(** * AP_RangeFinder_uLanding: the Aerotenna uLanding serial rangefinder driver

    A shallow embedding of
    [libraries/AP_RangeFinder/AP_RangeFinder_uLanding.cpp]: the firmware
    version detector [detect_version], the frame decoder [get_reading] and
    the polling entry point [update], followed by the properties of the
    driver that its specification states.

    Conventions of the embedding:
    - fixed-width integers are [Z] with the narrowing written out
      ([to_uint8], [to_uint16], [to_int16], [to_uint32]);
    - bytes on the wire are [Byte.byte]; [b2z] is the integer promotion;
    - [float] is IEEE 754 binary32, given by the Standard Library's
      executable specification [SpecFloat] at precision 24 and exponent
      bound 128;
    - behaviour that C++ leaves undefined (a store outside [linebuf], a
      float-to-integer conversion whose value does not fit, a read from an
      empty receive queue) is an explicit [Fault] of the [result] monad. *)

From Stdlib Require Import ZArith List Bool Lia.
From Stdlib Require Import Strings.Byte.
From Stdlib Require Import Floats.SpecFloat.
Import ListNotations.
Open Scope Z_scope.

(** ** Machine integers *)

Definition to_uint8 (x : Z) : Z := x mod 256.
Definition to_uint16 (x : Z) : Z := x mod 65536.
Definition to_uint32 (x : Z) : Z := x mod 4294967296.
Definition to_int16 (x : Z) : Z := (x + 32768) mod 65536 - 32768.

(** Integer promotion of a [uint8_t]. *)
Definition b2z (b : byte) : Z := Z.of_N (Byte.to_N b).

(** ** Undefined behaviour as a fault *)

Inductive fault : Type :=
| OutOfBounds     (* store to linebuf[i] with i outside the array *)
| BadNarrowing    (* float converted to uint16_t does not fit *)
| ReadEmpty.      (* uart->read() with nothing available *)

Inductive result (A : Type) : Type :=
| Ok (a : A)
| Fault (f : fault).
Arguments Ok {A} a.
Arguments Fault {A} f.

Definition bind {A B : Type} (r : result A) (k : A -> result B) : result B :=
  match r with
  | Ok a => k a
  | Fault f => Fault f
  end.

_Task item_
Every record, restated word for word, should make up your reply.

_Result_
(** * AP_RangeFinder_uLanding: the Aerotenna uLanding serial rangefinder driver

    A shallow embedding of
    [libraries/AP_RangeFinder/AP_RangeFinder_uLanding.cpp]: the firmware
    version detector [detect_version], the frame decoder [get_reading] and
    the polling entry point [update], followed by the properties of the
    driver that its specification states.

    Conventions of the embedding:
    - fixed-width integers are [Z] with the narrowing written out
      ([to_uint8], [to_uint16], [to_int16], [to_uint32]);
    - bytes on the wire are [Byte.byte]; [b2z] is the integer promotion;
    - [float] is IEEE 754 binary32, given by the Standard Library's
      executable specification [SpecFloat] at precision 24 and exponent
      bound 128;
    - behaviour that C++ leaves undefined (a store outside [linebuf], a
      float-to-integer conversion whose value does not fit, a read from an
      empty receive queue) is an explicit [Fault] of the [result] monad. *)

From Stdlib Require Import ZArith List Bool Lia.
From Stdlib Require Import Strings.Byte.
From Stdlib Require Import Floats.SpecFloat.
Import ListNotations.
Open Scope Z_scope.

(** ** Machine integers *)

Definition to_uint8 (x : Z) : Z := x mod 256.
Definition to_uint16 (x : Z) : Z := x mod 65536.
Definition to_uint32 (x : Z) : Z := x mod 4294967296.
Definition to_int16 (x : Z) : Z := (x + 32768) mod 65536 - 32768.

(** Integer promotion of a [uint8_t]. *)
Definition b2z (b : byte) : Z := Z.of_N (Byte.to_N b).

(** ** Undefined behaviour as a fault *)

Inductive fault : Type :=
| OutOfBounds     (* store to linebuf[i] with i outside the array *)
| BadNarrowing    (* float converted to uint16_t does not fit *)
| ReadEmpty.      (* uart->read() with nothing available *)

Inductive result (A : Type) : Type :=
| Ok (a : A)
| Fault (f : fault).
Arguments Ok {A} a.
Arguments Fault {A} f.

Definition bind {A B : Type} (r : result A) (k : A -> result B) : result B :=
  match r with
  | Ok a => k a
  | Fault f => Fault f
  end.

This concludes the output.